> **Aim of the exercise**
Give back only the lines from the one with "rewrite Hrew. reflexivity." through the last line of the data, exactly as they appear.

Segment Open

(** X9. [EpisodicLifeEnv] sits under [MaxAndSkipEnv], so frame skipping
    stops at the frame on which a life is lost: when the frames before it
    lose no life and do not end the episode, and it comes within [skip]
    frames, the skipped [step] makes exactly the inner calls up to that
    frame and returns [done = True] with the summed reward, while
    [was_real_done] keeps the [done] of the base environment. *)
Theorem MaxAndSkipEnv_stops_at_lost_life :
  forall (action : Action) (self : MaxAndSkipEnv.t Noop) (g : RandomState)
         (log : list Event) (e : state E)
         (front : list (StepResult * Z)) (final : StepResult) (final_lives : Z)
         (e' : state E) (g' : RandomState) (shape : nat),
    let frames := front ++ [(final, final_lives)] in
    EpisodicLifeEnv.env (episodic_of self) = traced log e ->
    play E (repeat action (length frames)) e g = Ok (frames, e', g') ->
    Forall (fun x => done_of (fst x) = false) front ->
    no_life_loss (EpisodicLifeEnv.lives (episodic_of self)) (map snd front) ->
    final_lives < last (map snd front) (EpisodicLifeEnv.lives (episodic_of self)) ->
    0 < final_lives ->
    Z.of_nat (length frames) <= MaxAndSkipEnv._skip self ->
    maxlen (MaxAndSkipEnv._obs_buffer self) = 2%nat ->
    Forall (fun f => length f = shape) (items (MaxAndSkipEnv._obs_buffer self)) ->
    Forall (fun x => length (obs_of (fst x)) = shape) frames ->
    exists (max_frame : Obs) (self' : MaxAndSkipEnv.t Noop),
      MaxAndSkipEnv._step action self g =
        Ok ((max_frame,
             fold_left add (map (fun x => reward_of (fst x)) frames) float_zero,
             true,
             info_of final),
            self', g')
      /\ EpisodicLifeEnv.env (episodic_of self') =
           traced (log ++ map (fun x => EvStep action (fst x)) frames) e'
      /\ EpisodicLifeEnv.lives (episodic_of self') = final_lives
      /\ EpisodicLifeEnv.was_real_done (episodic_of self') = done_of final
      /\ elementwise_max (items (MaxAndSkipEnv._obs_buffer self')) max_frame.
Proof.
  intros action self g log e front final final_lives e' g' shape frames
         Henv Hplay Hquiet Hlives Hlost Hpos Hskip Hmax Hbuffer Hshapes.
  assert (Hlen : length frames = S (length front))
    by (unfold frames; rewrite length_app; cbn [length]; lia).
  rewrite Hlen in Hplay.
  destruct (skip_loop_until_life_lost action front
              (Z.to_nat (MaxAndSkipEnv._skip self)) MaxAndSkipEnv.at_entry self g log e
              final final_lives e' g' Henv Hplay Hquiet Hlives Hlost Hpos)
    as (l' & self' & Hloop & Hrew & Hd & Hi & Henv' & Hlv & Hwrd & Hbuf); [lia |].
  fold frames in Hrew, Henv', Hbuf.
  assert (Hne : map (fun x => obs_of (fst x)) frames <> []).
  { unfold frames. rewrite map_app. cbn [map]. intros H.
    apply app_eq_nil in H. destruct H as [_ H]. discriminate. }
  assert (Hitems : items (MaxAndSkipEnv._obs_buffer self') =
                   lastn 2 (items (MaxAndSkipEnv._obs_buffer self)
                            ++ map (fun x => obs_of (fst x)) frames)).
  { rewrite Hbuf, deque_append_items_nonempty by exact Hne.
    rewrite Hmax. reflexivity. }
  assert (Hstack : np_stack (items (MaxAndSkipEnv._obs_buffer self')) =
                   Ok (items (MaxAndSkipEnv._obs_buffer self'))).
  { apply np_stack_ok with (shape := shape).
    - rewrite Hitems. apply lastn_nonempty. intros H.
      apply app_eq_nil in H. destruct H as [_ H]. contradiction.
    - rewrite Hitems. apply Forall_forall. intros f Hin. apply In_lastn in Hin.
      apply in_app_or in Hin. destruct Hin as [Hin | Hin].
      + rewrite Forall_forall in Hbuffer. apply Hbuffer. exact Hin.
      + apply in_map_iff in Hin. destruct Hin as (x & <- & Hin).
        rewrite Forall_forall in Hshapes. apply Hshapes. exact Hin. }
  exists (np_max_axis0 (items (MaxAndSkipEnv._obs_buffer self'))), self'.
  split.
  - rewrite (MaxAndSkipEnv_step_run Noop action self g l' self' g' _ _ _
               Hloop Hstack Hd Hi).
    rewrite Hrew. reflexivity.
  - split; [exact Henv' |]. split; [exact Hlv |]. split; [exact Hwrd |].
    apply np_max_stack_spec. exact Hstack.
Qed.
End PipelineOrder.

Segment Closed

> **Answer for this exercise**
    rewrite Hrew. reflexivity.
  - split; [exact Henv' |]. split; [exact Hlv |]. split; [exact Hwrd |].
    apply np_max_stack_spec. exact Hstack.
Qed.
End PipelineOrder.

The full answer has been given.